**TASK TO CARRY OUT**
Reply only with how many lines below contain "clear".

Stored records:
····················

Lemma run_delivery os s s' ch :
  busRun os s (Some s') -> BusInv s -> ch ∈ subscribers (bus s) -> BDelete ch ∉ os ->
  let waiting := buf (chans (bus s) !!! ch) in
  let out := received ch os s ++ buf (chans (bus s') !!! ch) in
  out `sublist_of` waiting ++ published os /\
  (length out + length (dropped ch os s) = length waiting + length (published os))%nat /\
  (length waiting + length (published os) <= chanSize -> dropped ch os s = [])%nat.
Proof.
  cbv zeta. intros Hrun. remember (Some s') as r eqn:Er. revert s' Er.
  induction Hrun as [s|o os s s1 r Ho E _ IH|]; intros s' Er HI Hch Hn; [| |done].
  { injection Er as <-. cbn. rewrite app_nil_r. split; [done|]. split; [lia|done]. }
  apply not_elem_of_cons in Hn as [Hne Hn].
  destruct (busStep_subscriber ch o s s1) as [Hch1 Hb1]; [done..|congruence|].
  destruct (busStep_inv o s HI Ho) as (s1' & E' & HI1). rewrite E in E'. injection E' as <-.
  destruct (IH s' Er HI1 Hch1 Hn) as (IH1 & IH2 & IH3). clear IH.
  cbn [received dropped]. rewrite E. rewrite Hb1 in IH1, IH2, IH3. clear Hb1 E.
  destruct o as [|c|c|now ord e|c]; cbn [published app] in *; try (split_and!; done).
  - rewrite pushed_buf in IH1, IH2, IH3.
    generalize dependent (buf (chans (bus s) !!! ch)). intros b IH1 IH2 IH3. case_decide.
    + cbn [app length]. split_and!; [|lia|lia].
      etrans; [exact IH1|]. apply sublist_app; [done|]. by apply sublist_cons.
    + rewrite !length_app in *. cbn [app length] in *. split_and!; [|lia|intros; apply IH3; lia].
      by rewrite <- app_assoc in IH1.
  - case_decide as Hc; [subst c|by split_and!]. unfold receive.
    generalize dependent (buf (chans (bus s) !!! ch)). intros b IH1 IH2 IH3.
    destruct b as [|e b]; simpl in *; [by split_and!|].
    split_and!; [by apply sublist_skip|lia|intros; apply IH3; lia].
Qed.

····················

**RESULT OF THE EXERCISE**
2